## Provided data

(** * gscpy / i.script: importing python scripts into the GRASS script folder

    A shallow embedding of [gscpy/i_script.py] (class [Grassify], the helper
    [change_dict_value] and [main]) together with the pieces of the Python
    runtime the script relies on: [str] methods, [posixpath], [re], [os],
    [shutil] and the message functions of [grass.script]. The runtime is
    that of Python 2.7 on a POSIX system, which the GRASS versions the script
    looks for (7.0 to 7.4) run their scripts with.

    Python [str] values are [string]s (8-bit characters), Python [int]s are
    [Z], the file system is a finite map from path names to nodes, and the
    statements of the script run in a state-and-exception monad over a
    [world] (file system, emitted messages, object identities, and what the
    regular expression engine makes of a pattern). *)

From Stdlib Require Import ZArith Lia List Ascii String Bool.
From stdpp Require Import gmap strings list fin_maps.

Local Open Scope Z_scope.

(** ** Python [str] *)

Module PyStr.

(** [len(s)] *)
Definition len (s : string) : Z := Z.of_nat (String.length s).

Fixpoint drop (n : nat) (s : string) : string :=
  match n, s with
  | O, _ => s
  | S _, "" => ""
  | S n', String _ s' => drop n' s'
  end.

Fixpoint take (n : nat) (s : string) : string :=
  match n, s with
  | O, _ => ""
  | S _, "" => ""
  | S n', String c s' => String c (take n' s')
  end.

(** A slice bound as Python normalises it: negative bounds count from the
    end, and everything is clipped to [0 .. len s]. *)
Definition bound (s : string) (i : Z) : nat :=
  Z.to_nat (Z.min (len s) (if i <? 0 then Z.max 0 (len s + i) else i)).

(** [s[i:]] *)
Definition slice_from (s : string) (i : Z) : string := drop (bound s i) s.

(** [s[:j]] *)
Definition slice_to (s : string) (j : Z) : string := take (bound s j) s.

(** [s[i:j]] *)
Definition slice (s : string) (i j : Z) : string :=
  take (bound s j - bound s i) (drop (bound s i) s).

(** [s.startswith(p)] *)
Fixpoint startswith (s p : string) {struct p} : bool :=
  match p, s with
  | "", _ => true
  | String _ _, "" => false
  | String a p', String b s' => if Ascii.eqb a b then startswith s' p' else false
  end.

(** [s.endswith(suffix)]: the last [len suffix] characters are [suffix]. *)
Definition endswith (s suffix : string) : bool :=
  (String.length suffix <=? String.length s)%nat &&
  String.eqb (drop (String.length s - String.length suffix) s) suffix.

(** [sub in s] for two strings: [sub] occurs as a contiguous substring. *)
Fixpoint contains (s sub : string) : bool :=
  startswith s sub ||
  match s with
  | "" => false
  | String _ s' => contains s' sub
  end.

(** [c in s] for a single character. *)
Fixpoint has_char (c : ascii) (s : string) : bool :=
  match s with
  | "" => false
  | String a s' => Ascii.eqb a c || has_char c s'
  end.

## Activity
Would you copy every line from the listing above that has the string "endswith" in it?

## Solution for this task
(** [s.endswith(suffix)]: the last [len suffix] characters are [suffix]. *)
Definition endswith (s suffix : string) : bool :=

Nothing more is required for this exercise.